(** * credit_model.py: closed-form prices of a call, a put and a forward

    A shallow embedding of [src/credit_model.py].  The classes of the
    source become records held in a heap, their methods become
    computations in a state-and-exception monad over that heap, and the
    arithmetic of the pricing formulas is written against an interface of
    Python numbers ([PyNum]) so that one and the same definition can be
    read in any arithmetic: over the real numbers, where the formulas
    are studied exactly, and over IEEE 754 binary64, the numbers the
    program computes with. *)

From Stdlib Require Import ZArith QArith List String Bool.
From Stdlib Require Import Reals Qreals Lra Lia Classical.
From Stdlib Require Floats.
Import ListNotations.
Open Scope string_scope.
Open Scope list_scope.

(** ** Python numbers

    The operations the source applies to numbers: the arithmetic
    operators of lines 155-159, 180 and 195, [np.sqrt], [np.exp],
    [np.log] and [scipy.stats.norm.cdf].  [of_int] and [of_float] read
    an integer literal ([100], [0]) and a decimal literal ([.5],
    [100.0]). *)

Class PyNum (A : Type) : Type := {
  of_int : Z -> A;
  of_float : Q -> A;
  add : A -> A -> A;
  sub : A -> A -> A;
  mul : A -> A -> A;
  truediv : A -> A -> A;
  neg : A -> A;
  np_sqrt : A -> A;
  np_exp : A -> A;
  np_log : A -> A;
  norm_cdf : A -> A
}.

(** ['{0}'.format(x)] for a number [x]. *)
Class PyFormat (A : Type) : Type := {
  format : A -> string
}.

Declare Scope py_scope.
Delimit Scope py_scope with py.
Infix "+" := add : py_scope.
Infix "-" := sub : py_scope.
Infix "*" := mul : py_scope.
Infix "/" := truediv : py_scope.
Notation "- x" := (neg x) : py_scope.

(** ** Objects and the heap *)

(** References to [Equity] and to [Option] instances. *)
Definition eref : Type := nat.
Definition oref : Type := nat.

(** The concrete classes of the source.  [Equity] and [Option] are
    abstract base classes: they have no instances of their own. *)
Inductive EquityClass : Type := TradableEquity.
Inductive OptionClass : Type := CallOption | PutOption | Forward.

Definition equity_class_name (c : EquityClass) : string :=
  match c with TradableEquity => "TradableEquity" end.

Definition option_class_name (c : OptionClass) : string :=
  match c with
  | CallOption => "CallOption"
  | PutOption => "PutOption"
  | Forward => "Forward"
  end.

(** The exceptions a method of the source can end in.
    [InvalidReference] stands for a reference to no object; Python has
    none, and no heap built by the constructors below has one. *)
Inductive exn : Type :=
| AttributeError (type_name attribute : string)
| TypeError (message : string)
| InvalidReference.

Inductive outcome (X : Type) : Type :=
| Returned (x : X)
| Raised (e : exn).
Arguments Returned {X} x.
Arguments Raised {X} e.


(** The attributes [Equity.__init__] sets (lines 34-39). *)
Record EquityObj : Type := {
  e_class : EquityClass;
  _market_name : string;
  _denominated : string;
  _country : string;
  _region : string
}.

Section Model.
Context {A : Type} {num : PyNum A} {fmt : PyFormat A}.

(** The attributes [Option.__init__] sets (lines 120-127).  The
    underlyer is a reference: options on one equity share it. *)
Record OptionObj : Type := {
  o_class : OptionClass;
  _underlyer : eref;
  _strike : A;
  _volatility : A;
  _interest_rate : A;
  _time_to_expiry : A;
  _option_type : string
}.

Record heap : Type := {
  equities : list EquityObj;
  options : list OptionObj
}.

Definition empty_heap : heap := {| equities := []; options := [] |}.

■ Work to be completed
Show every line of the data that includes the string "EquityClass".

■ Problem solution
Inductive EquityClass : Type := TradableEquity.
Definition equity_class_name (c : EquityClass) : string :=
  e_class : EquityClass;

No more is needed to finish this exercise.